Two other newcomers that will add depth at guard will be freshmen Devonte Green and Curtis Jones. Both averaged 20 points per game during their senior years at their respective high schools, and Crean said the duo is interchangeable with the skill sets they bring.

Although they’re new to the program, Green and Jones aren’t strangers to the mindset they need to bring to become successful at IU.

Jones played in high school at Huntington Prep with sophomore center Thomas Bryant and in the same AAU program as Johnson and Williams in 
Virginia.

Bryant played AAU with Green in New York before coming college and had high praise for the amount of work he’s put in limited time in Bloomington.

“What impressed me a lot about him is that he’s willing to work,” Bryant said. “He listens to a lot that we tell him to and goes out there and plays his heart out, and I respect that a lot about him. He’s gotten better in everything, when it comes to shooting, ball-handling, passing and defense. He’s improved each and every day.”

Green has shown glimpses of how good he could be by racking up double digits at Hoosier Hysteria and the first exhibition game against Hope College. The soft-spoken freshman confidently shoots from beyond the arc and drives downhill into the lane with authority while playing with a defense-first mindset.

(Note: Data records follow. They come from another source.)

Lemma resume_storage env k s :
  sessionStorage (snd (resume env k s)) = sessionStorage s.
Proof.
  destruct k as [url | data | k' | | rect target | rect target |].
  - reflexivity.
  - unfold resume, shrinkLogo.
    destruct (animate_cases (boxFrame (shrinkStart env data))
                (boxFrame (heroRect env)) shrinkDuration
                (ShrinkFinished AfterShrink) s) as [-> | (el & _ & ->)];
      reflexivity.
  - unfold resume, fadeOut.
    destruct (animate_cases (mkKeyframe None (Fin 1)) (mkKeyframe None n0) 200
                k' s) as [-> | (el & _ & ->)]; reflexivity.
  - apply (revealHero_frame s).
  - reflexivity.
  - unfold resume.
    destruct (animate_cases (boxFrame target) (boxFrame rect) 600
                PreviewShrunk s) as [-> | (el & _ & ->)]; reflexivity.
  - unfold resume, bind, modify.
    destruct (cleanup_frame s) as (Hok & _ & _ & Hs).
    destruct (cleanup s) as [[[] | e] s1]; cbn in *; [exact Hs | discriminate].
Qed.

(** X8.  Once the constructor has run, the stored record changes in one
    way only: a click that starts a transition overwrites it with that
    transition's record.  The inspector's preview, and every animation or
    timer completion, leave the session storage as it is; nothing on the
    page ever clears it. *)
Theorem storage_written_by_clicks_only env e s :
  let s' := snd (step env e s) in
  sessionStorage s' = sessionStorage s \/
  exists link serviceData,
    e = Click link /\ isTransitioning s = false /\
    getServiceData link s = (Ok serviceData, s) /\
    sessionStorage s' = Some (JSONObject (handoff env serviceData)).
Proof.
  cbn zeta. destruct e as [link | link | id].
  - rewrite step_click. destruct (listening s); [| left; reflexivity].
    destruct (onClick_cases env link s)
      as [[_ ->] | [(e & ->) | (sd & Hg & Hb & ->)]];
      [left; reflexivity | left; reflexivity |].
    right. exists link, sd. rewrite startTransition_state. auto.
  - left. rewrite step_preview. destruct (debugPanel s); [| reflexivity].
    apply (previewTransition_effect env link s).
  - left. rewrite step_fire. destruct (findTask id (pending s)); [| reflexivity].
    now rewrite resume_storage.
Qed.
(** C8. A deferred fingerprint step that fires in a phase other than
    PHASE_ONE returns at once and leaves the whole kiosk as it was.  In
    particular, when the monitor tick sees the door closed while the step
    is still pending, the engine is in PHASE_TWO afterwards, and the step
    firing later only leaves the timer queue: nobody is admitted. *)
Theorem pending_attempt_is_abandoned_outside_phase_one :
  forall (env : Env) (i : string) (w : World),
    current_phase (workflow w) <> PHASE_ONE ->
    handle_fingerprint_verification env i w = Ret tt w
    /\ forall (env0 : Env) (w0 : World) (k : nat) (ms : Z),
         monitor_timer (workflow w0) = true ->
         door_status (workflow w0) = false ->
         nth_error (timers w0) k = Some (ms, CbHandleFingerprintVerification i) ->
         current_phase (workflow (final (step env0 MonitorTimeout w0))) = PHASE_TWO
         /\ step env (TimerFired k) (final (step env0 MonitorTimeout w0))
            = Ret tt (set_timers (firstn k (timers w0) ++ skipn (S k) (timers w0))
                        (final (step env0 MonitorTimeout w0)))
         /\ roster (final (step env (TimerFired k) (final (step env0 MonitorTimeout w0))))
            = roster w0.
Proof.
  intros env i w Hphase. split; [ apply stale_fingerprint_step_returns; exact Hphase | ].
  intros env0 w0 k ms Hmon Hdoor Hk.
  destruct (door_closed_tick env0 w0 Hmon Hdoor) as [Hp [Hr Ht]].
  split; [ exact Hp | ].
  assert (Hstep :
            step env (TimerFired k) (final (step env0 MonitorTimeout w0))
            = Ret tt (set_timers (firstn k (timers w0) ++ skipn (S k) (timers w0))
                        (final (step env0 MonitorTimeout w0)))).
  { set (w1 := final (step env0 MonitorTimeout w0)) in *. clearbody w1.
    cbn [step]. unfold timer_fired. unfold_monad. rewrite Ht, Hk. cbn [fire].
    apply stale_fingerprint_step_returns. cbn. rewrite Hp. discriminate. }
  split; [ exact Hstep | ].
  rewrite Hstep. cbn [final]. exact Hr.
Qed.

(** The door is closed while the fingerprint step of H001 is pending. *)
Definition world_door_closed_mid_attempt : World :=
  final (step (env_A 80) ToggleDoorPressed world_card_pending).

Lemma pending_attempt_is_abandoned_outside_phase_one_witness :
  nth_error (timers world_door_closed_mid_attempt) 0
    = Some (2000, CbHandleFingerprintVerification "H001")
  /\ roster (run [(env_A 80, MonitorTimeout); (env_A 80, TimerFired 0)]
               world_door_closed_mid_attempt) = []
  /\ handle_fingerprint_verification (env_A 80) "H001" world_pin_gate = Ret tt world_pin_gate.
Proof.
  destruct (pending_attempt_is_abandoned_outside_phase_one (env_A 80) "H001" world_pin_gate)
    as [Hguard Hdoor]; [ discriminate | ].
  split; [ reflexivity | split; [ | exact Hguard ] ].
  destruct (Hdoor (env_A 80) world_door_closed_mid_attempt 0%nat 2000
              eq_refl eq_refl eq_refl) as [_ [_ Hr]].
  exact Hr.
Defined.

(** *** Decoding the card *)

Lemma verify_nfc_data_returns : forall nfc_data em,
  exists decoded, verify_nfc_data nfc_data em = Val decoded.
Proof.
  intros nfc_data [m|]; unfold verify_nfc_data; unfold_monad.
  - destruct (decrypt_data m nfc_data); eexists; reflexivity.
  - eexists; reflexivity.
Qed.

(** With the window attached, the monitor slot returns whatever the card
    reader, the registry and the decryption do. *)
Lemma _monitor_nfc_and_door_returns : forall env w,
  gui_window (workflow w) = true ->
  returned (_monitor_nfc_and_door env w) = true.
Proof.
  intros env w Hgui. exec.
  repeat (first [ progress (cbn; rewrite ?Hgui) | break_match ]);
    try reflexivity; try congruence.
Qed.
Lemma build_string_extends (depth : nat) :
  forall input out,
    build_string kwargs depth input = Ok out ->
    build_string kwargs' depth input = Ok out.
Proof.
  induction depth as [|depth IH]; intros input out Hok; [discriminate|].
  simpl in *.
  exact (do_markup_extends_bounded _ _ IH (String.length input)
           input Literal "" out (Nat.le_refl _) Hok).
Qed.

End Extends.

End MergeFacts.

Module MergeProperties.
Import Py Format Template Main TextFacts FormatFacts GenerateFacts MergeFacts.








Lemma dict_get_app_l (k : string) (v : value) (d extra : dict) :
  dict_get k d = Some v -> dict_get k (d ++ extra)%list = Some v.
Proof.
  induction d as [|[k' v'] d IH]; simpl; [discriminate|].
  destruct (String.eqb k k'); [trivial | exact IH].
Qed.

Lemma extends_app (d extra : dict) : extends d (d ++ extra)%list.
Proof. intros k v. apply dict_get_app_l. Qed.

Lemma digit_value_bound (c : ascii) (d : N) :
  digit_value c = Some d -> (d <= 9)%N.
Proof.
  unfold digit_value.
  destruct ((48 <=? N_of_ascii c) && (N_of_ascii c <=? 57))%N eqn:Hrange;
    [|discriminate].
  intros [= <-]. apply andb_prop in Hrange as [_ Hhi].
  apply N.leb_le in Hhi. lia.
Qed.

Lemma digit_value_classify (c : ascii) (d : N) :
  digit_value c = Some d -> classify c = Other.
Proof.
  destruct c as [b0 b1 b2 b3 b4 b5 b6 b7].
  destruct b0, b1, b2, b3, b4, b5, b6, b7; vm_compute; congruence.
Qed.

Lemma all_digits_name_chars (x : string) :
  all_digits x = true -> name_chars x = true.
Proof.
  induction x as [|c x IH]; [reflexivity|]. cbn [all_digits name_chars].
  destruct (digit_value c) as [d|] eqn:Hd; [|discriminate].
  now rewrite (digit_value_classify c d Hd).
Qed.

Lemma decimal_from_ge (s : string) (accumulator : N) :
  (accumulator <= decimal_from accumulator s)%N.
Proof.
  revert accumulator. induction s as [|c s IH]; intros accumulator; simpl; [lia|].
  specialize (IH (accumulator * 10 + default 0%N (digit_value c))%N). lia.
Qed.

(** [get_integer_from] on digits: the number they write, unless it is
    above [PY_SSIZE_T_MAX]. *)
Lemma get_integer_from_digits (s : string) :
  all_digits s = true ->
  forall accumulator : N,
    (accumulator <= PY_SSIZE_T_MAX)%N ->
    get_integer_from accumulator s
    = if (decimal_from accumulator s <=? PY_SSIZE_T_MAX)%N
      then Index (decimal_from accumulator s) else TooManyDigits.
Proof.
  induction s as [|c s IH]; intros Hs accumulator Hacc.
  - simpl. apply N.leb_le in Hacc. now rewrite Hacc.
  - cbn [all_digits] in Hs. cbn [get_integer_from decimal_from].
    destruct (digit_value c) as [d|] eqn:Hd; [|discriminate].
    pose proof (digit_value_bound c d Hd) as Hd9.
    change (default 0%N (Some d)) with d.
    pose proof (N.div_mod (PY_SSIZE_T_MAX - d) 10 ltac:(lia)) as Hdiv.
    pose proof (N.mod_lt (PY_SSIZE_T_MAX - d) 10 ltac:(lia)) as Hmod.
    unfold PY_SSIZE_T_MAX in *.
    destruct ((9223372036854775807 - d) / 10 <? accumulator)%N eqn:Hover.
    + apply N.ltb_lt in Hover.
      pose proof (decimal_from_ge s (accumulator * 10 + d)%N) as Hge.
      replace (decimal_from (accumulator * 10 + d) s <=? 9223372036854775807)%N
        with false; [reflexivity|].
      symmetry. apply N.leb_gt.
      generalize dependent (decimal_from (accumulator * 10 + d) s).
      clear IH Hd Hs. intros value Hge. lia.
    + apply N.ltb_ge in Hover. apply (IH Hs). clear IH Hd Hs.
      set (q := ((9223372036854775807 - d) / 10)%N) in *.
      set (r := ((9223372036854775807 - d) mod 10)%N) in *.
      clearbody q r. lia.
Qed.

Lemma get_integer_digits (x : string) :
  all_digits x = true -> x <> "" ->
  get_integer x
  = if (decimal_value x <=? PY_SSIZE_T_MAX)%N
    then Index (decimal_value x) else TooManyDigits.
Proof.
  intros Hx Hne. destruct x as [|c x]; [congruence|].
  unfold get_integer, decimal_value.
  apply (get_integer_from_digits _ Hx). unfold PY_SSIZE_T_MAX. lia.
Qed.

Section Merge.
Context `{Runtime}.

Lemma str_format_segments (variables : dict) (segments : list segment) :
  forallb well_formed segments = true ->
  str_format (body_of segments) variables = fill variables segments.
Proof.
  intros Hwf. rewrite str_format_unfold.
  rewrite (do_markup_segments _ _ segments Hwf "").
  destruct (fill variables segments); reflexivity.
Qed.

(** [fill] succeeds exactly when every placeholder has a value. *)
Lemma fill_ok_iff (variables : dict) (segments : list segment) :
  (exists filled, fill variables segments = Ok filled)
  <-> Forall (fun x => dict_get x variables <> None) (holes segments).
Proof.
  induction segments as [|g segments IH]; cbn [fill holes].
  - split; [constructor | now exists ""].
  - destruct g as [s|x| |]; cbn [mbind result_bind].
    + rewrite <- IH. split; intros [filled Hf].
      * destruct (fill variables segments) as [rest|e]; [now exists rest | discriminate].
      * rewrite Hf. now eexists.
    + destruct (dict_get x variables) as [v|] eqn:Hv.
      * rewrite Forall_cons_iff, <- IH. split.
        -- intros [filled Hf]. split; [congruence|].
           destruct (fill variables segments) as [rest|e];
             [now exists rest | discriminate].
        -- intros [_ [rest Hf]]. rewrite Hf. now eexists.
      * split; [intros [filled Hf]; discriminate|].
        intros Hall. apply Forall_cons_iff in Hall as [Hx _]. congruence.
    + rewrite <- IH. split; intros [filled Hf].
      * destruct (fill variables segments) as [rest|e]; [now exists rest | discriminate].
      * rewrite Hf. now eexists.
    + rewrite <- IH. split; intros [filled Hf].
      * destruct (fill variables segments) as [rest|e]; [now exists rest | discriminate].
      * rewrite Hf. now eexists.
Qed.

End Merge.

End MergeProperties.

(** ** More on [POST /api/generate] *)

Module GenerateProperties.
Import Py Format Template Main TextFacts FormatFacts GenerateFacts MergeFacts
  MergeProperties.

Section Generate.
Context `{Runtime} {store : Type}.
Variable create_document : string -> dict -> store -> result string * store.
(** * Pipeline stack synthesis of [dataall.cdkproxy.stacks.pipeline]

    A shallow embedding of [PipelineStack]: the records it reads, the
    descriptor and buildspec it renders, the repository probe, the
    bootstrap and update paths, the trunk and gitflow topologies and the
    final clean-up, followed by the properties of the design document that
    were checked against it. *)

From Stdlib Require Import ZArith Ascii String List Lia Sorting.Sorted.
From stdpp Require Import base decidable option list strings gmap fin_maps.

Local Open Scope string_scope.
Local Open Scope Z_scope.
Local Open Scope list_scope.

(** ** Characters and strings *)

(** The double quote and the line feed, which the rendered files are full of. *)
Definition dq : string := String (ascii_of_nat 34) EmptyString.
Definition nl : string := String (ascii_of_nat 10) EmptyString.

(** Python's [s[:n]] on a string. *)
Definition py_slice_to (n : nat) (s : string) : string := String.substring 0 n s.

(** [sep.join(l)]. *)
Fixpoint join (sep : string) (l : list string) : string :=
  match l with
  | [] => EmptyString
  | [x] => x
  | x :: rest => x +:+ sep +:+ join sep rest
  end.

(** ** The records read from the store ([db.models]) *)

Module DataPipeline.
Record t := mk {
  DataPipelineUri : string;
  name : string;
  label : string;
  description : string;
  repo : string;
  devStrategy : string;
  template : string;
  environmentUri : string;
  SamlGroupName : string
}.
End DataPipeline.

Module Environment.
Record t := mk {
  environmentUri : string;
  AwsAccountId : string;
  region : string
}.
End Environment.

Module DataPipelineEnvironment.
Record t := mk {
  stage : string;
  order : Z;
  environmentUri : string;
  AwsAccountId : string;
  region : string;
  samlGroupName : string
}.

Definition with_AwsAccountId (a : string) (e : t) : t :=
  mk (stage e) (order e) (environmentUri e) a (region e) (samlGroupName e).
End DataPipelineEnvironment.

Abbreviation DPE := DataPipelineEnvironment.t.

(** ** Build environment variables *)

(** A [codebuild.BuildEnvironmentVariable(value=...)]: the value is a string,
    or the list of stage names for [DEV_STAGES]. *)
Inductive BuildEnvironmentVariable :=
| StrValue (s : string)
| ListValue (l : list string).

#[global] Instance BuildEnvironmentVariable_eq_dec : EqDecision BuildEnvironmentVariable.
Proof. solve_decision. Defined.
Lemma parse_sitemap_only_prints_witness :
  sitemap_error (example_env 200 "OK") = None
  /\ exists response root,
       sitemap_answer (example_env 200 "OK") = Ok response
       /\ content response = XML root
       /\ parse_sitemap example_tester (example_env 200 "OK") initial
          = (add_console initial
               [ [Txt ("正在获取网站地图: " ++ sitemap_url example_tester)];
                 [Txt ("成功解析 " ++ str_int (len (collect_locs root)) ++ " 个URL")] ],
             Ok (collect_locs root)).
Proof.
  split; [ reflexivity | ].
  exact (proj2 (parse_sitemap_only_prints example_tester (example_env 200 "OK") initial)
           eq_refl).
Defined.

End SitemapReading.

Section Runs.

Local Open Scope Q_scope.

Lemma parse_sitemap_returns (self : SitemapTester) (env : Env) :
  exists lines urls,
    forall s, parse_sitemap self env s = (add_console s lines, Ok urls).
Proof.
  destruct (sitemap_error env) as [e | ] eqn:He.
  - eexists. exists []. intros s. exact (parse_sitemap_fails self env e s He).
  - unfold sitemap_error in He.
    destruct (sitemap_answer env) as [response | e] eqn:Ha; [ | discriminate ].
    destruct (raise_for_status response) as [ [] | e ] eqn:Hs; [ | discriminate ].
    destruct (content response) as [msg | root] eqn:Hx; [ discriminate | ].
    eexists. exists (collect_locs root). intros s.
    exact (parse_sitemap_reads self env response root s Ha Hs Hx).
Qed.

(** X5.  With at least one worker, [run_test] never raises, whatever the
    network does: it returns normally when the sitemap cannot be read, when
    it lists no URL and when every probe fails.  So [main], whose tester
    has one worker, never reaches its last-resort handler on a fresh
    tester, and returns normally in every case. *)
Theorem run_test_never_raises (self : SitemapTester) (env : Env) (s : State) :
  (0 < max_workers self)%Z ->
  forallb well_formed (results s) = true ->
  snd (run_test self env s) = Ok tt
  /\ main env initial = run_test main_tester env initial
  /\ snd (main env s) = Ok tt.
Proof.
  intros Hw Hwf.
  assert (Hrun : forall self' s',
             (0 < max_workers self')%Z -> forallb well_formed (results s') = true ->
             snd (run_test self' env s') = Ok tt).
  { intros self' s' Hw' Hwf'.
    destruct (parse_sitemap_returns self' env) as (lines & urls & Hparse).
    destruct urls as [ | u rest ].
    - now rewrite (run_test_stops self' env lines s' Hparse).
    - destruct (run_test_reports self' env lines (u :: rest) s' Hparse) as (final & -> & _);
        [ discriminate | exact Hw' | exact Hwf' | reflexivity ]. }
  split; [ now apply Hrun | split ].
  - unfold main, try_except.
    pose proof (Hrun main_tester initial eq_refl eq_refl) as H.
    destruct (run_test main_tester env initial) as [final [ [] | e ]]; [ reflexivity | ].
    discriminate.
  - unfold main, try_except.
    destruct (run_test main_tester env s) as [final [ [] | e ]]; reflexivity.
Qed.

Lemma run_test_never_raises_witness :
  (0 < max_workers example_tester)%Z
  /\ forallb well_formed (results initial) = true
  /\ snd (run_test example_tester (example_env 503 "Service Unavailable") initial) = Ok tt.
Proof.
  split; [ reflexivity | split; [ reflexivity | ] ].
  apply (run_test_never_raises example_tester (example_env 503 "Service Unavailable") initial);
    reflexivity.
Defined.

(** X6.  A tester configured without any worker fails only once the
    sitemap has been read and lists a URL: [run_test] then raises the
    [ValueError] of the pool, having requested no page, collected no result
    and written no file. *)
Theorem no_worker_no_probe (self : SitemapTester) (env : Env) (response : Response)
    (root : Element) (s : State) :
  (max_workers self <= 0)%Z ->
  sitemap_answer env = Ok response ->
  raise_for_status response = Ok tt ->
  content response = XML root ->
  collect_locs root <> [] ->
  snd (run_test self env s) = Raise (mkExc ValueError "max_workers must be greater than 0")
  /\ requested (fst (run_test self env s)) = requested s
  /\ results (fst (run_test self env s)) = results s
  /\ files (fst (run_test self env s)) = files s.
Proof.
  intros Hw Ha Hs Hx Hne.
  assert (Hrun : exists final,
             run_test self env s
             = (final, Raise (mkExc ValueError "max_workers must be greater than 0"))
             /\ requested final = requested s /\ results final = results s
             /\ files final = files s).
  { unfold run_test. do 2 step.
    rewrite (bind_runs _ _ _ _ _ (parse_sitemap_reads self env response root _ Ha Hs Hx)).
    replace (is_empty (collect_locs root)) with false by (now destruct (collect_locs root)).
    do 2 step. cbv zeta.
    match goal with
    | |- exists final, bind (run_test_pool self env ?urls) _ ?st = _ /\ _ =>
        assert (Hpool : run_test_pool self env urls st
                        = (st, Raise (mkExc ValueError "max_workers must be greater than 0")))
    end.
    { unfold run_test_pool.
      replace (max_workers self <=? 0)%Z with true by (symmetry; now apply Z.leb_le).
      reflexivity. }
    rewrite (bind_raises _ _ _ _ _ Hpool).
    eexists. split; [ reflexivity | now repeat split ]. }
  destruct Hrun as (final & -> & Hq & Hr & Hf). now repeat split.
Qed.

Lemma no_worker_no_probe_witness :
  (max_workers idle_tester <= 0)%Z
  /\ collect_locs example_document <> []
  /\ snd (run_test idle_tester (example_env 200 "OK") initial)
     = Raise (mkExc ValueError "max_workers must be greater than 0")
  /\ requested (fst (run_test idle_tester (example_env 200 "OK") initial)) = [].
Proof.
  split; [ cbn; lia | split; [ discriminate | ] ].
  destruct (no_worker_no_probe idle_tester (example_env 200 "OK")
              (example_response 200 "OK" example_document) example_document initial)
    as (Hr & Hq & _); [ cbn; lia | reflexivity | reflexivity | reflexivity | discriminate | ].
  split; [ exact Hr | exact Hq ].
Defined.
(** ** Retrying an operation *)








(** ** What the simulation prints *)

Lemma shown_amounts_of_hundreds m k :
  DrawSimulator.shownPrizePerWinner (100 * m) k = prize_per_winner (100 * m) k
  ∧ DrawSimulator.shownHouseFee (100 * m) = house_fee (100 * m).
Proof.
  unfold DrawSimulator.shownPrizePerWinner, DrawSimulator.shownHouseFee,
    prize_per_winner, house_fee, HOUSE_FEE_PERCENT.
  rewrite N.mul_1_r.
  replace (100 * m * 99) with (99 * m * 100) by lia.
  rewrite N.div_mul by lia.
  replace (100 * m) with (m * 100) by lia. rewrite N.div_mul by lia.
  split; [|done]. f_equal. lia.
Qed.

(** X6. For every draw of a reachable state the prize per winner and the
    house fee that the simulation script prints, [pool * 99 / 100 / k] and
    [pool / 100], are the amounts the contract pays, [(pool - pool * 1 / 100)
    / k] and [pool * 1 / 100].  They agree because a pool is a multiple of
    the ticket price, hence of 100; for a pool of 150 and one winner the
    script's formula gives 148 and the contract's 149. *)
Theorem shown_prize_is_paid_prize (s : State) (d : N) (k : nat) (Hs : reachable s) :
  let pool := totalPrizePool (draw_at s d) in
  DrawSimulator.shownPrizePerWinner pool k = prize_per_winner pool k
  ∧ DrawSimulator.shownHouseFee pool = house_fee pool
  ∧ DrawSimulator.shownPrizePerWinner 150 1 ≠ prize_per_winner 150 1.
Proof.
  intros pool.
  pose proof (reachable_invariant s Hs) as (_ & _ & _ & Hl & _).
  destruct (Hl d) as (Hpool & _). fold pool in Hpool.
  assert (Hm : pool = 100 * (10 ^ 14 * totalTickets (draw_at s d))).
  { rewrite Hpool. unfold TICKET_PRICE.
    replace (10 ^ 16) with (100 * 10 ^ 14) by reflexivity. lia. }
  rewrite Hm. destruct (shown_amounts_of_hundreds
                          (10 ^ 14 * totalTickets (draw_at s d)) k) as [H1 H2].
  split_and!; [exact H1 | exact H2 | by vm_compute].
Qed.
Lemma updateElem_inner fuel node i x d :
  updateElem (S fuel) node i x (Z.of_nat (S d)) =
    child ← asNode (JS.index (array node) (digit i (S d)));
    newChild ← updateElem fuel child i x (Z.of_nat d);
    Ret (MkNode (assign (spread (array node)) (digit i (S d)) (CNode newChild))).
Proof.
  cbn [updateElem]. destruct (Z.eqb_spec (Z.of_nat (S d)) 0); [lia|].
  replace (Z.of_nat (S d) - 1) with (Z.of_nat d) by lia. reflexivity.
Qed.

(** Path copy: the updated node reads [x] at [i] and reads as before at
    every index whose path leaves the path of [i]. *)
Lemma updateElem_getElem d : forall node i x y,
  0 <= i < 2 ^ 31 ->
  getElem (S d) node i (Z.of_nat d) = Ret y ->
  exists node', updateElem (S d) node i x (Z.of_nat d) = Ret node' /\
    getElem (S d) node' i (Z.of_nat d) = Ret x /\
    forall j y', 0 <= j < 2 ^ 31 ->
      (exists k, (k <= d)%nat /\ digit i k <> digit j k) ->
      getElem (S d) node j (Z.of_nat d) = Ret y' ->
      getElem (S d) node' j (Z.of_nat d) = Ret y'.
Proof.
  induction d as [|d IH]; intros node i x y Hi Hget.
  - change (Z.of_nat 0) with 0 in *.
    rewrite getElem_leaf, digit_zero in Hget by exact Hi.
    pose proof (digit_range i 0) as Hr.
    apply asElem_Ret in Hget; [|lia].
    eexists. rewrite updateElem_leaf. split; [reflexivity|].
    rewrite digit_zero by exact Hi.
    rewrite (assign_inside _ _ _ (CVal y)) by (lia || by apply spread_lookup_val).
    split.
    + rewrite getElem_leaf, digit_zero by exact Hi. cbn [array].
      rewrite index_nonneg, list_lookup_insert_eq; [reflexivity| |lia].
      apply lookup_lt_Some in Hget. unfold spread. by rewrite length_fmap.
    + intros j y' Hj (k & Hk & Hne) Hgetj.
      assert (k = 0%nat) as -> by lia.
      pose proof (digit_range j 0) as Hrj.
      rewrite getElem_leaf, digit_zero in Hgetj |- * by exact Hj.
      apply asElem_Ret in Hgetj; [|lia]. cbn [array].
      rewrite index_nonneg, list_lookup_insert_ne by lia.
      by rewrite (spread_lookup_val _ _ _ Hgetj).
  - rewrite getElem_inner in Hget.
    apply bind_Ret_inv in Hget as (child & Hchild & Hget).
    pose proof (digit_range i (S d)) as Hr.
    apply asNode_Ret in Hchild; [|lia].
    destruct (IH child i x y Hi Hget) as (newChild & Hupd & Hsame & Hother).
    eexists. rewrite updateElem_inner.
    rewrite index_nonneg, Hchild by lia. cbn [asNode]. rewrite bind_Ret, Hupd, bind_Ret.
    split; [reflexivity|].
    rewrite (assign_inside _ _ _ (CNode child)) by (lia || by apply spread_lookup_node).
    assert (Z.to_nat (digit i (S d)) < length (spread (array node)))%nat as Hlen.
    { apply lookup_lt_Some in Hchild. unfold spread. by rewrite length_fmap. }
    split.
    + rewrite getElem_inner. cbn [array].
      rewrite index_nonneg, list_lookup_insert_eq by lia.
      cbn [asNode]. by rewrite bind_Ret.
    + intros j y' Hj (k & Hk & Hne) Hgetj.
      pose proof (digit_range j (S d)) as Hrj.
      rewrite getElem_inner in Hgetj |- *.
      apply bind_Ret_inv in Hgetj as (childj & Hchildj & Hgetj).
      apply asNode_Ret in Hchildj; [|lia]. cbn [array].
      rewrite index_nonneg by lia.
      destruct (decide (digit i (S d) = digit j (S d))) as [Heq|Hneq].
      * rewrite <- Heq, list_lookup_insert_eq by lia. cbn [asNode]. rewrite bind_Ret.
        rewrite <- Heq, Hchild in Hchildj. injection Hchildj as <-.
        apply Hother; [exact Hj | | exact Hgetj].
        exists k. split; [|exact Hne].
        destruct (decide (k = S d)) as [->|]; [congruence | lia].
      * rewrite list_lookup_insert_ne by lia.
        rewrite (spread_lookup_node _ _ _ Hchildj). cbn [asNode].
        by rewrite bind_Ret.
Qed.

(** More fuel does not change a read that came back. *)
Lemma getElem_more_fuel d : forall fuel node i y,
  getElem (S d) node i (Z.of_nat d) = Ret y -> (d < fuel)%nat ->
  getElem fuel node i (Z.of_nat d) = Ret y.
Proof.
  induction d as [|d IH]; intros fuel node i y Hget Hfuel;
    (destruct fuel as [|fuel]; [lia|]).
  - exact Hget.
  - rewrite getElem_inner in Hget |- *.
    apply bind_Ret_inv in Hget as (child & -> & Hget).
    rewrite bind_Ret. apply IH; [exact Hget | lia].
Qed.

Lemma updateElem_more_fuel d : forall fuel node i x node',
  updateElem (S d) node i x (Z.of_nat d) = Ret node' -> (d < fuel)%nat ->
  updateElem fuel node i x (Z.of_nat d) = Ret node'.
Proof.
  induction d as [|d IH]; intros fuel node i x node' Hupd Hfuel;
    (destruct fuel as [|fuel]; [lia|]).
  - exact Hupd.
  - rewrite updateElem_inner in Hupd |- *.
    apply bind_Ret_inv in Hupd as (child & -> & Hupd).
    apply bind_Ret_inv in Hupd as (newChild & Hupd & Hret).
    rewrite bind_Ret, (IH fuel _ _ _ _ Hupd), bind_Ret by lia. exact Hret.
Qed.

End PathCopy.

Section WellFormed.

Import TrieVector Reach.

Context {A : Type}.
Implicit Types (v : Vector A) (i j : Z) (x y : A) (d fuel : nat).

Lemma apply_tail_region fuel v i :
  0 <= i < _size v -> i >= _size v - JS.length (tail v) ->
  apply fuel v i =
    match tail v !! Z.to_nat (i - (_size v - JS.length (tail v))) with
    | Some a => Ret a
    | None => Throw CastViolation
    end.
Proof.
  intros Hi Ht. unfold apply.
  destruct (Z.ltb_spec i 0), (Z.geb_spec i (_size v)); try lia. cbn [orb].
  destruct (Z.geb_spec i (_size v - JS.length (tail v))); [|lia].
  by rewrite index_nonneg by lia.
Qed.

Lemma apply_trie_region fuel v i :
  0 <= i < _size v -> i < _size v - JS.length (tail v) ->
  apply fuel v i = getElem fuel (root v) i (depth v).
Proof.
  intros Hi Ht. unfold apply.
  destruct (Z.ltb_spec i 0), (Z.geb_spec i (_size v)); try lia. cbn [orb].
  by destruct (Z.geb_spec i (_size v - JS.length (tail v))); [lia|].
Qed.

A couple of x-factors that will come off the bench this season have to get healthy before they’re cemented into the rotation.

Transfer junior forward Freddie McSwain from Neosho County Community College is recovering from knee surgery, and freshman forward De’Ron Davis is coming off an Achilles 
injury.

It’s hard to say how McSwain will transition to the Division I level after he only played eight minutes in the preseason, but the big-bodied 6-foot-6 transfer definitely has the frame to be successful. Like the majority of the Hoosiers, McSwain has been tabbed as a defensive-minded player with high energy and could possibly be like Williams and make big plays for IU.

Davis, on the other hand, didn’t get to Bloomington until the end of the summer, and Crean said he’s behind in his progression right now. When the 6-foot-10 freshman gets healthy and up to speed, he’ll definitely be a presence in the backcourt with his length and size rotating off the bench with Bryant and other sophomore forwards OG Anunoby and Juwan Morgan.

These newcomers bring great depth to IU this year, and although there isn’t one guy that sticks out from the rest, Crean will look to these new guys to be a critical part of the team’s success during its quest for the sixth championship banner.

“We’ve got a long way to go with getting any type of depth, but those guys a long with Josh have got to wear a lot of hats for us, and showing confidence early on that they’ve improved is going to be really big,” Crean said.